One of the simplest strategies is to ignore the history of moves the opponent has made and always cheat. This would be represented by the following function:

In [0]:
def always_cheat(history):
    return cheat

**Write functions implementing the following strategies.**
1. Always cooperate.
2. ("tit for tat") On the first game, cooperate. After that do whatever the opponent did in the previous game.
3. ("random choice") In each game, cheat with probably 1/2, otherwise cooperate.
4. ("grudge") If your opponent has ever cheated, cheat. Otherwise cooperate.

For part 3, it may be helpful to `import random` and investigate `random.choice` or use to use the function `random.random()` which generates a uniform random number between 0 and 1.

In [1]:
def always_cooperate(history):
    # your code here
    return cooperate

In [0]:
def tit_for_tat(history):
    # your code here

In [0]:
import random

def random_choice(history):
    # your code here

In [0]:
def grudge(history):
    # your code here

## Exercise 2

Write a function `play_n_games(player1, player2, n)`. The arguments `player1` and `player2` should be strategy functions like the ones you wrote in Exercise 1.  The function should run `n` games between the two players, and should return a tuple `(score1, score2)` where `score1` is `player1`'s score after `n` games and `score2` is `player2`'s score after `n` games.

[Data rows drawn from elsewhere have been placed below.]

(** lines 671-753 *)
Definition runCommand (command0 : string) (argc : Z) (argv : list string)
    (bgProcess0 : Z) (os : os_replies) (st : shell) : outcome * shell :=
  let prevOne := sigmask st in
  let st1 := sig_block {[SIGCHLD]} st in
  let st2 := emit EvFork st1 in
  let pid := fork_ret os in
  if pid =? 0 then
    (* child process *)
    let st3 := sig_setmask prevOne st2 in
    let st4 := emit (EvSetpgid 0 0) st3 in
    let st5 := emit (EvExecv command0 argv) st4 in
    match execv_ret os with
    | None => (Replaced, st5)
    | Some r =>
        if negb (r =? 0) then
          let st6 :=
            if looks_like_path (nth 0 argv EmptyString)
            then printf (command0 ++ ": No such file or directory" ++ nl) st5
            else st5 in
          (Exited (errno os), emit (EvExit (errno os)) st6)
        else (Returned (-1), st5)
    end
  else if pid >? 0 then
    let st3 := sig_block all_signals st2 in
    let st4 := emit (EvSetpgid pid pid) st3 in
    let originalCommand0 := joinString argc argv in
    if negb (bgProcess0 =? 0) then
      (* create and add job to job list *)
      let '(j, st5) := createJob command0 originalCommand0 pid RUNNING 1 st4 in
      let st6 := addJob j st5 in
      let st7 := printf ("[" ++ fmt_d (id j) ++ "] " ++ fmt_d pid ++ nl) st6 in
      (Returned 0, sig_setmask prevOne st7)
    else
      let '(j, st5) := createJob command0 originalCommand0 pid RUNNING 0 st4 in
      let st6 := addJob j st5 in
      (* [j] is the node just added, the last of the list *)
      let i := (length (jobList st6) - 1)%nat in
      let st7 := foreground_wait pid os st6 in
      let '(wpid, status) := waitpid_ret os in
      if wpid <? 0 then (Returned (-1), puts (strerror_errno os) st7)
      else (Returned 0, sig_setmask prevOne (record_status i status st7))
  else
    (* failed to fork *)
    (Returned (-1), st2).

(** ** The body of the read loop *)

Inductive loop_ctl :=
  | Continue     (* next turn of the loop *)
  | Break        (* leave the loop: [exit] *)
  | Gone.        (* the process is a forked child that did not return *)

Definition after_run (r : outcome * shell) : loop_ctl * shell :=
  match r.1 with
  | Returned _ => (Continue, r.2)
  | _ => (Gone, r.2)
  end.
Variable env : Collaborators.

(** *** Texts *)

Lemma err_tool_failed_nonempty (v : pyval) : (err_tool_failed env v =? "") = false.
Proof. reflexivity. Qed.

Lemma err_missing_params_nonempty (v : pyval) (required : list string) :
  (err_missing_params env v required =? "") = false.
Proof. reflexivity. Qed.

Lemma err_tool_unavailable_nonempty (v : pyval) :
  (err_tool_unavailable env v =? "") = false.
Proof. reflexivity. Qed.

Lemma weather_sentence_nonempty (c d t f h : pyval) :
  (weather_sentence env c d t f h =? "") = false.
Proof. reflexivity. Qed.

Lemma err_api_nonempty (v : pyval) : (err_api env v =? "") = false.
Proof. reflexivity. Qed.

Lemma err_not_found_nonempty (loc : string) : (err_not_found loc =? "") = false.
Proof. reflexivity. Qed.

Lemma missing_params_prompt_not_intent (q q' : string) (name : pyval) (required : list string) :
  intent_prompt env q <> missing_params_prompt env q' name required.
Proof. unfold intent_prompt, missing_params_prompt. cbn [append nl]. discriminate. Qed.

Lemma missing_params_prompt_not_tool_result
    (q q' : string) (name name' params : pyval) (result : string) (required : list string) :
  tool_result_prompt env q name params result <> missing_params_prompt env q' name' required.
Proof. unfold tool_result_prompt, missing_params_prompt. cbn [append nl]. discriminate. Qed.

Lemma missing_params_prompt_not_no_tool (q q' : string) (name : pyval) (required : list string) :
  no_tool_prompt q <> missing_params_prompt env q' name required.
Proof. unfold no_tool_prompt, missing_params_prompt. cbn [append nl]. discriminate. Qed.

#[local] Opaque intent_prompt tool_result_prompt missing_params_prompt no_tool_prompt.
#[local] Opaque weather_sentence complete_url err_api err_not_found.
#[local] Opaque err_tool_failed err_missing_params err_tool_unavailable.

(** *** Strings *)

Lemma lstrip_whitespace_only (s : string) :
  whitespace_only s = true -> lstrip s = "".
Proof.
  unfold whitespace_only.
  induction s as [| c s IH]; simpl; [reflexivity |].
  intros H. apply andb_true_iff in H as [Hc Hs].
  rewrite Hc. auto.
Qed.
Lemma normalisation_preserves_acceptance_witness :
  Permutation App.DANGEROUS_SQL App.DANGEROUS_SQL /\
  Permutation Sqlserv.DANGEROUS_SQL Sqlserv.DANGEROUS_SQL /\
  App.validate_query App.DANGEROUS_SQL "  with t as (select 1) select 2;; "
    = inr tt /\
  App.validate_query App.DANGEROUS_SQL
    (App.enforce_limit "  with t as (select 1) select 2;; ") = inr tt.
Proof.
  split; [apply Permutation_refl | split; [apply Permutation_refl|]].
  split; [reflexivity|].
  exact (proj1 (normalisation_preserves_acceptance
                  App.DANGEROUS_SQL Sqlserv.DANGEROUS_SQL
                  "  with t as (select 1) select 2;; "
                  (Permutation_refl _) (Permutation_refl _)) eq_refl).
Defined.

(** X13.  The row cap in the normalised text.  On Postgres the result of
    [enforce_limit] always names LIMIT.  On SQL Server it names TOP
    exactly when the text named TOP already, in whatever case, or SELECT
    occurs in it in capitals; any other text is returned as it is. *)
Theorem normalised_text_row_cap (q : string) :
  Py.contains "LIMIT" (Py.upper (App.enforce_limit q)) = true /\
  (Py.contains "TOP" (Py.upper (Sqlserv.enforce_limit q)) = true <->
   Py.contains "TOP" (Py.upper q) = true \/ Py.contains "SELECT" q = true) /\
  (Py.contains "TOP" (Py.upper q) = false ->
   Py.contains "SELECT" q = false -> Sqlserv.enforce_limit q = q).
Proof.
  split; [apply capped_pg|].
  destruct (enforce_limit_tsql_behaviour q) as (Htop & Hnone & Hrep).
  split; [|intros _ Hs; now apply Hnone].
  destruct (Py.contains "TOP" (Py.upper q)) eqn:Ht.
  - rewrite (Htop eq_refl), Ht. tauto.
  - destruct (Py.contains "SELECT" q) eqn:Hs.
    + destruct (Hrep eq_refl eq_refl) as (a & b & _ & _ & ->).
      split; [auto|]. intros _.
      exact (top_in_capped a b).
    + rewrite (Hnone eq_refl), Ht. split; [discriminate|].
      intros [H | H]; discriminate.
Qed.

(** X14.  What reaches the driver on the [execute_query] path: every
    statement executed is the timeout directive or a text the validator
    accepts, which on Postgres names LIMIT. *)
Theorem executed_statements_are_accepted (d : driver)
  (order_pg order_ts : list string) (db_name query : string) :
  Permutation order_pg App.DANGEROUS_SQL ->
  Permutation order_ts Sqlserv.DANGEROUS_SQL ->
  (forall sql,
     In sql (executed (trace (fst (App.execute_query d order_pg db_name
                                      query)))) ->
     sql = "SET statement_timeout = 3000" \/
     (App.validate_query order_pg sql = inr tt /\
      Py.contains "LIMIT" (Py.upper sql) = true)) /\
  (forall sql,
     In sql (executed (trace (fst (Sqlserv.execute_query d order_ts
                                      query)))) ->
     sql = "SET LOCK_TIMEOUT 30000" \/
     Sqlserv.validate_query order_ts sql = inr tt).
Proof.
  intros Hpg Hts. split.
  - assert (Hacc := accepted_pg_normalised order_pg query Hpg).
    assert (Hcap := capped_pg query).
    unfold_tools. case_tools; intros sql Hin; cbn in Hin;
      repeat (destruct Hin as [<- | Hin]; auto); contradiction.
  - assert (Hacc := accepted_tsql_normalised order_ts query Hts).
    unfold_tools. case_tools; intros sql Hin; cbn in Hin;
      repeat (destruct Hin as [<- | Hin]; auto); contradiction.
Qed.

Lemma executed_statements_are_accepted_witness :
  Permutation App.DANGEROUS_SQL App.DANGEROUS_SQL /\
  Permutation Sqlserv.DANGEROUS_SQL Sqlserv.DANGEROUS_SQL /\
  In "select 1 LIMIT 1000"
     (executed (trace (fst (App.execute_query quiet_driver
                              App.DANGEROUS_SQL "db" "select 1;")))) /\
  ("select 1 LIMIT 1000" = "SET statement_timeout = 3000" \/
   (App.validate_query App.DANGEROUS_SQL "select 1 LIMIT 1000" = inr tt /\
    Py.contains "LIMIT" (Py.upper "select 1 LIMIT 1000") = true)).
Proof.
  split; [apply Permutation_refl | split; [apply Permutation_refl|]].
  split; [right; left; reflexivity|].
  apply (proj1 (executed_statements_are_accepted quiet_driver
                  App.DANGEROUS_SQL Sqlserv.DANGEROUS_SQL "db" "select 1;"
                  (Permutation_refl _) (Permutation_refl _))).
  right. left. reflexivity.
Defined.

You will need to keep lists `history1` and `history2` of the moves made by `player1` and `player2` to supply the arguments to the player functions, and update these lists each time a game is played.

**Print the values of:**
- `play_n_games(always_cooperate, tit_for_tat, 10)`
- `play_n_games(always_cheat, tit_for_tat, 10)`
- `play_n_games(grudge, tit_for_tat, 10)`
- `play_n_games(grudge, always_cheat, 10)`


The output of `play_n_games(always_cheat, always_cooperate, 10)` should be `(30, -10)` - if your function doesn't give this result, something is wrong.

## Exercise 3

Write a function `tournament(player_list)`.  The argument `player_list` will be a list of strategy functions `[player1, ..., playerN]`.  Every player should play every other player exactly ten times - that is, you need to call `play_n_games` once with `n=10` for each pair of distinct players from `player_list`.  The function should return a list `[score1, ..., scoreN]` of the *total* scores of each player.

Print the output of
- `tournament([always_cheat, always_cheat, always_cheat, always_cheat, tit_for_tat, tit_for_tat, tit_for_tat])`
- `tournament([always_cheat, always_cooperate, tit_for_tat, tit_for_tat])`
- `tournament([grudge, grudge, grudge, random_choice, always_cheat, always_cheat, tit_for_tat, tit_for_tat, tit_for_tat])`

## Exercise 4

We will now change the payoffs so that

 - if both players cheat, they both get 0 points
 - if both players cooperate, they both get 1 point
 - if one player cooperates and one player cheats, the one who cheats gets 3 points and the one who cooperates gets 2 points.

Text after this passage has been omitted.